Probation and Parole Ethics

As previously mentioned, unethical acts are committed by employees in virtually every type of law enforcement endeavor. This is true even in the field of probation and parole, where employees are presumed to have one of the highest levels of education and job training (Souryal, 2006). Probation and parole officers have the potential to engage in many different types of unscrupulous behaviors. Some probation and parole officers, for example, may conduct personal business on state time. This can include anything from grocery shopping to getting a haircut while on duty. There are also employees in community corrections who claim that they make field visits when in fact they do not (Souryal, 2006).
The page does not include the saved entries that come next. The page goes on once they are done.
(** The body of [Parse] from a label on: the return value (0 accept,
    1 abort) and the state at the [return]. *)
Fixpoint Parse_from (fuel : nat) (pc : label) (st : pstate) : result (Z * pstate) :=
  match fuel with
  | O => OutOfFuel
  | S fuel' =>
      match pc with
      | chordstack =>
          let p := chordp st + 1 in
          let S := grow (chordS st) p in
          do S <- store S p (set_yys (chordVAL st) (chordstate st));
          Parse_from fuel' chordnewstate
            (mkP S p (chordVAL st) (chordstate st) (p_char st) (chordtoken st)
                 (p_lval st) (Errflag st) (p_lex st))
      | chordnewstate =>
          do n <- idx chordPact (chordstate st);
          if n <=? chordFlag then Parse_from fuel' chorddefault st
          else
            do st <- fill_lookahead st;
            let n := n + chordtoken st in
            if (n <? 0) || (chordLast <=? n) then Parse_from fuel' chorddefault st
            else
              do n <- idx chordAct n;
              do chk <- idx chordChk n;
              if chk =? chordtoken st then
                Parse_from fuel' chordstack
                  (mkP (chordS st) (chordp st) (p_lval st) n (-1) (-1) (p_lval st)
                       (if 0 <? Errflag st then Errflag st - 1 else Errflag st)
                       (p_lex st))
              else Parse_from fuel' chorddefault st
      | chorddefault =>
          do n <- idx chordDef (chordstate st);
          do r <-
            (if n =? -2 then
               do st <- fill_lookahead st;
               do xi <- exca_find_state (List.length chordExca) 0 (chordstate st);
               do xi <- exca_find_token (List.length chordExca) (xi + 2) (chordtoken st);
               do n <- idx chordExca (xi + 1);
               Ok (n, st, n <? 0)
             else Ok (n, st, false));
          let '(n, st, accept) := r in
          if accept then Ok (0, st)                              (* ret0 *)
          else if (n =? 0) && (0 <=? Errflag st) && (Errflag st <=? 2) then
            (* case 0 reports the error and falls through to case 1, 2 *)
            let l := if Errflag st =? 0
                     then lex_Error (p_lex st)
                            (mkSyntaxError (chordstate st) (chordtoken st))
                     else p_lex st in
            do r <- error_pop (Z.to_nat (chordp st + 1)) (chordS st) (chordp st)
                              (chordstate st);
            match fst r with
            | Some (p, state) =>
                Parse_from fuel' chordstack
                  (mkP (chordS st) p (chordVAL st) state (p_char st) (chordtoken st)
                       (p_lval st) 3 l)
            | None =>                                             (* ret1 *)
                Ok (1, mkP (chordS st) (-1) (chordVAL st) (snd r) (p_char st)
                           (chordtoken st) (p_lval st) 3 l)
            end
          else if (n =? 0) && (Errflag st =? 3) then
            if chordtoken st =? chordEofCode then Ok (1, st)     (* ret1 *)
            else Parse_from fuel' chordnewstate
                   (mkP (chordS st) (chordp st) (chordVAL st) (chordstate st) (-1) (-1)
                        (p_lval st) (Errflag st) (p_lex st))
          else
            do st <- reduce st n;
            Parse_from fuel' chordstack st
      end
  end.

(** [chordParse(lx)]: a new parser, its stack of [chordInitialStackSize]
    zero values, state 0, no lookahead. *)
Definition chordParse (fuel : nat) (lx : chordLex) : result (Z * pstate) :=
  Parse_from fuel chordstack
    (mkP (repeat zeroSym chordInitialStackSize) (-1) zeroSym 0 (-1) (-1) zeroSym 0 lx).

(** [ParseChord]: the pair [lx.res, lx.err] after the parse. *)
Definition ParseChord_fuel (fuel : nat) (s : string)
  : result (option Chord * option SyntaxError) :=
  do r <- chordParse fuel (newLexer s);
  let st := snd r in
  Ok (if lx_res (p_lex st) then Some (sym_ch (chordVAL st)) else None,
      lx_err (p_lex st)).

(** Every rune costs a bounded number of parser steps; the bound below is
    generous, and a parse that exhausts it shows as [OutOfFuel]. *)
Definition ParseChord (s : string) : result (option Chord * option SyntaxError) :=
  ParseChord_fuel (64 * (String.length s + 2)) s.

(* ================================================================= *)
(** ** Canonicalize *)

(** What Go leaves open in [Canonicalize]: the order in which each
    [range] over a map visits the entries, and which of the sorted
    arrangements the unstable [sort.Sort] produces.  [ord_keys site ks]
    is the order in which the range statement number [site] visits the
    keys [ks]; [ord_set k l] the order of the range over the set built
    for degree [k]; [ord_sort l] the arrangement of equal-ranked tones
    the sort starts from. *)
Record Order : Type := mkOrder {
  ord_keys : nat -> list Z -> list Z;
  ord_set : Z -> list ChordTone -> list ChordTone;
  ord_sort : list ChordTone -> list ChordTone
}.

Definition Order_ok (o : Order) : Prop :=
  (forall site ks, Permutation (ord_keys o site ks) ks) /\
  (forall k l, Permutation (ord_set o k l) l) /\
  (forall l, Permutation (ord_sort o l) l).

Definition Order_id : Order := mkOrder (fun _ ks => ks) (fun _ l => l) (fun l => l).

Definition removeTone (tns : list ChordTone) (toRemove : ChordTone) : list ChordTone :=
  List.filter (fun tn => negb (tone_eqb tn toRemove)) tns.

Definition containsTone (tns : list ChordTone) (search : ChordTone) : bool :=
  existsb (fun tn => tone_eqb tn search) tns.

(** [t[k] = removeTone(t[k], x)] on the local [map[int8][]ChordTone]. *)
Definition t_remove (t : gmap Z (list ChordTone)) (k : Z) (x : ChordTone)
  : gmap Z (list ChordTone) :=
  <[k := removeTone (t !!! k) x]> t.

Definition t_len (t : gmap Z (list ChordTone)) (k : Z) : Z := zlen (t !!! k).

(** The local variables of [Canonicalize] together with [ch.Triad]. *)
Record canon : Type := mkCanon {
  c_triad : Z;
  c_t : gmap Z (list ChordTone);
  c_hasSeventh : bool;
  c_hasNaturalSeventh : bool;
  c_impliedSeventh : Z
}.

Definition with_t (st : canon) (t : gmap Z (list ChordTone)) : canon :=
  mkCanon (c_triad st) t (c_hasSeventh st) (c_hasNaturalSeventh st) (c_impliedSeventh st).

Definition with_triad (st : canon) (tr : Z) : canon :=
  mkCanon tr (c_t st) (c_hasSeventh st) (c_hasNaturalSeventh st) (c_impliedSeventh st).

(** One round of [for _, e := range ch.ExtraTones]. *)
Definition collect_one (st : canon) (e : ChordTone) : canon :=
  if ((tone_Val e =? 7) && (tone_Acc e =? DblSharp))
     || ((tone_Val e =? 2) && (tone_Acc e =? DblFlat)) then st
  else if (tone_Val e =? 9) && (tone_Acc e =? DblFlat) then
    mkCanon (c_triad st) (c_t st) (c_hasSeventh st) (c_hasNaturalSeventh st)
            (c_impliedSeventh st + 1)
  else
    let t' := <[tone_Val e := (c_t st !!! tone_Val e) ++ [e]]> (c_t st) in
    if 7 <? tone_Val e then
      mkCanon (c_triad st) t' (c_hasSeventh st) (c_hasNaturalSeventh st)
              (c_impliedSeventh st + 1)
    else if tone_Val e =? 7 then
      mkCanon (c_triad st) t' true
              (if tone_Acc e =? Natural then true else c_hasNaturalSeventh st)
              (c_impliedSeventh st)
    else with_t st t'.

Definition collect (ch : Chord) : canon :=
  fold_left collect_one (ExtraTones ch)
    (mkCanon (Triad ch) ∅ false false
             (if (Triad ch =? FDim) || (Triad ch =? HDim) then 1 else 0)).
In addition to these types of unprofessional behaviors, probation and parole officers may also act in an unethical manner by discriminating against clients solely on the basis of race, gender, or age (Souryal, 2006). Also, probation and parole employees may engage in sexual deviance. One type of sexual deviance, for example, may include sexual harassment that occurs in the workplace. Recently, an Alaskan probation officer filed a lawsuit against his female superior alleging that she permitted a sexually charged, hostile work environment (Carroll, 2005). He maintained that one of his female coworkers had pinched his nipples repeatedly, even after being told to stop. In addition to engaging in sexual harassment, probation and parole employees may also behave unethically by having sexual relationships with either their clients or their clients’ family members (Souryal, 2006). Like police officers, prison guards, and court employees, these practitioners also have the potential to behave unethically during the course of their careers.